This website contains information regarding the paper Tackling covariate shift with node-based Bayesian neural networks.
TL;DR: Node-based Bayesian neural networks (node-BNNs) have demonstrated good generalization under input corruptions. In this work, we provide insights into the robustness of node-BNNs under corruptions and propose a simple method to further improve this robustness.

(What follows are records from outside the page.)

(** * Metro: resolver coercions, watcher backend and transform cache

    A shallow embedding of the parts of Metro that its specification makes
    claims about:

    - [Js]: the JavaScript string primitives the sources rely on;
    - [ModuleResolution]: [ModuleResolver.resolveDependency] and
      [UnableToResolveError] of
      [metro/src/node-haste/DependencyGraph/ModuleResolution.js];
    - [FSEventsWatcher]: [_handleEvent], the callback that runs it for
      each notification, and [close], of
      [metro-file-map/src/watchers/FSEventsWatcher.js];
    - [Cache]: the layered transform cache, whose implementation is not among
      the sources and is modelled from the specification and its test suite;
    - [ConstantFolding]: the folding pass, likewise known only through the
      specification and its test suite. *)

From Stdlib Require Import ZArith Lia Bool List Ascii String OrderedTypeEx.
From Stdlib Require Import DecimalString.
From Equations Require Import Equations.
From stdpp Require Import gmap strings list.

Local Open Scope Z_scope.

(** ** JavaScript string primitives

    A JavaScript string is taken as a [string]: a sequence of characters
    that stand for its code units. Indices and lengths are integers. *)

Module Js.

(** [s.length] *)
Definition length (s : string) : Z := Z.of_nat (String.length s).

(** The characters of [s] from index [n] on. *)
Fixpoint drop (n : nat) (s : string) : string :=
  match n, s with
  | O, _ => s
  | S _, EmptyString => EmptyString
  | S n', String _ s' => drop n' s'
  end.

(** The first [n] characters of [s]. *)
Fixpoint take (n : nat) (s : string) : string :=
  match n, s with
  | O, _ => EmptyString
  | S _, EmptyString => EmptyString
  | S n', String c s' => String c (take n' s')
  end.

(** An index argument of [slice], made relative to the start and clamped. *)
Definition clampIndex (len i : Z) : Z :=
  if i <? 0 then Z.max (len + i) 0 else Z.min i len.

(** [s.slice(from, to)] for integer arguments. *)
Definition slice (s : string) (from to : Z) : string :=
  let len := length s in
  let f := clampIndex len from in
  let t := clampIndex len to in
  take (Z.to_nat (t - f)) (drop (Z.to_nat f) s).

(** [s[i]]: [None] stands for [undefined]. *)
Definition charAt (s : string) (i : Z) : option ascii :=
  if i <? 0 then None else String.get (Z.to_nat i) s.

(** The largest index [<= k] at which [t] occurs in [s], or [-1]. *)
Fixpoint lastIndexOfFrom (s t : string) (k : nat) : Z :=
  if String.prefix t (drop k s) then Z.of_nat k
  else match k with
       | O => -1
       | S k' => lastIndexOfFrom s t k'
       end.

(** [s.lastIndexOf(t, position)]; [position = None] is the call with one
    argument, which searches from the end. *)
Definition lastIndexOf (s t : string) (position : option Z) : Z :=
  let len := length s in
  let start :=
    match position with
    | None => len
    | Some p => Z.min (Z.max p 0) len
    end in
  lastIndexOfFrom s t (Z.to_nat start).

(** [s.split('\n')]: the lines of [s]; never empty. *)
Fixpoint splitLines (s : string) : list string :=
  match s with
  | EmptyString => [EmptyString]
  | String c s' =>
      if Ascii.eqb c "010"%char then EmptyString :: splitLines s'
      else match splitLines s' with
           | [] => [String c EmptyString]
           | l :: ls => String c l :: ls
           end
  end.

(** [a[i]] on an array, [None] for [undefined]. *)
Definition index {A} (a : list A) (i : Z) : option A :=
  if i <? 0 then None else nth_error a (Z.to_nat i).

(** [a.join(sep)] on an array of strings. *)
Fixpoint join (sep : string) (a : list string) : string :=
  match a with
  | [] => EmptyString
  | [x] => x
  | x :: rest => x +:+ sep +:+ join sep rest
  end.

Please cite our work if you find it useful:
@InProceedings{pmlr-v162-trinh22a,
title = {Tackling covariate shift with node-based {B}ayesian neural networks},
author = {Trinh, Trung and Heinonen, Markus and Acerbi, Luigi and Kaski, Samuel},
booktitle = {Proceedings of the 39th International Conference on Machine Learning},
pages = {21751--21775},
year = {2022},
editor = {Chaudhuri, Kamalika and Jegelka, Stefanie and Song, Le and Szepesvari, Csaba and Niu, Gang and Sabato, Sivan},
volume = {162},
series = {Proceedings of Machine Learning Research},
month = {17--23 Jul},
publisher = {PMLR},
}
Covariate shift due to input corruptions
Generalization is a core problem in machine learning. The standard set up in supervised learning is to fit a model to a training dataset \(\mathcal{D}_{train}\) and then evaluate its generalization ability on a separate test dataset \(\mathcal{D}_{test}\). Both of these datasets are assumed to contain independent and identically distributed (i.i.d.) samples from the data distribution \(p(x)\).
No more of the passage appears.